PROBLEM REQUIREMENTS:
Among the entries that follow, find every line with the word "intros" and copy it.

Collected data entries:
┌──

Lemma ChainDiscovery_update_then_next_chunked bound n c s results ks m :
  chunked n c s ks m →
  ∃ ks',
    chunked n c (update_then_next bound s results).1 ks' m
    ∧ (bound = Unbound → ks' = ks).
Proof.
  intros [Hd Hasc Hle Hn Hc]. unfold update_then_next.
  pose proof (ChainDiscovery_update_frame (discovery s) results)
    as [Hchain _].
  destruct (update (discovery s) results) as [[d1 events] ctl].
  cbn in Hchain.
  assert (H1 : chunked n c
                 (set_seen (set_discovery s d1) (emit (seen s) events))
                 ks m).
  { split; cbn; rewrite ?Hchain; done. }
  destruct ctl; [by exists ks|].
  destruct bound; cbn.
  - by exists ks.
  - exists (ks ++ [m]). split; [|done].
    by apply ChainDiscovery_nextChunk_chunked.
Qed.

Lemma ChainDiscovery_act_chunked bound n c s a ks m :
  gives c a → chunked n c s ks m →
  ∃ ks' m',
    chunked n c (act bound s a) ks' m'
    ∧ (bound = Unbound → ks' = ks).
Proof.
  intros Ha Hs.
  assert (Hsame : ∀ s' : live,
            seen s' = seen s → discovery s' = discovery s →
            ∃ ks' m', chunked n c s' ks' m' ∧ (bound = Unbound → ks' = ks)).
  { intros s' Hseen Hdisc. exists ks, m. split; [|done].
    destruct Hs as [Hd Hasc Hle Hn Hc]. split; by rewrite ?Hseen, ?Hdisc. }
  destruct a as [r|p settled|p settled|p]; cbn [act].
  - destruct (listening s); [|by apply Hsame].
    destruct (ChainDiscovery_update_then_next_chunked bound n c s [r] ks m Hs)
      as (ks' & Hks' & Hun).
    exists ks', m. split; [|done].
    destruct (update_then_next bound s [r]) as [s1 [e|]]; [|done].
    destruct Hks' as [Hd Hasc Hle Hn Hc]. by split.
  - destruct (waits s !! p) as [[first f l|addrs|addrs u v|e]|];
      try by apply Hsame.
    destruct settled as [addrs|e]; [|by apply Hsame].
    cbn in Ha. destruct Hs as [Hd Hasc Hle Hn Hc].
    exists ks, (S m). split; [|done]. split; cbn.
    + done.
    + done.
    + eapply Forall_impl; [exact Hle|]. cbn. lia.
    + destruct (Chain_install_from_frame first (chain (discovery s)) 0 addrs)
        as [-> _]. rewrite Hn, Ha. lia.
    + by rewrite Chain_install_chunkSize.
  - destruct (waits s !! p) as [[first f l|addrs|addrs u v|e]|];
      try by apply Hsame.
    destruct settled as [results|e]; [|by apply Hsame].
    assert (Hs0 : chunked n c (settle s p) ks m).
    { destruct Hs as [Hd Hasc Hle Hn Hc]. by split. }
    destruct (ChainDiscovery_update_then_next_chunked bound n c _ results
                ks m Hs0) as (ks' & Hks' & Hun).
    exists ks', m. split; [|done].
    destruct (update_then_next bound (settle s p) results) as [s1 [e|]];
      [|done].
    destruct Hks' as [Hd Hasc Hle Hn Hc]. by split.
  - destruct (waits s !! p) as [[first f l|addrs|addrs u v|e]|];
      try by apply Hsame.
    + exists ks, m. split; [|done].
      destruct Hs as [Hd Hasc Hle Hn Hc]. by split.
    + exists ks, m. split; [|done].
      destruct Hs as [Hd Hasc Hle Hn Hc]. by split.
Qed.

└──

EXERCISE OUTPUT:
  intros [Hd Hasc Hle Hn Hc]. unfold update_then_next.
  intros Ha Hs.
  { intros s' Hseen Hdisc. exists ks, m. split; [|done].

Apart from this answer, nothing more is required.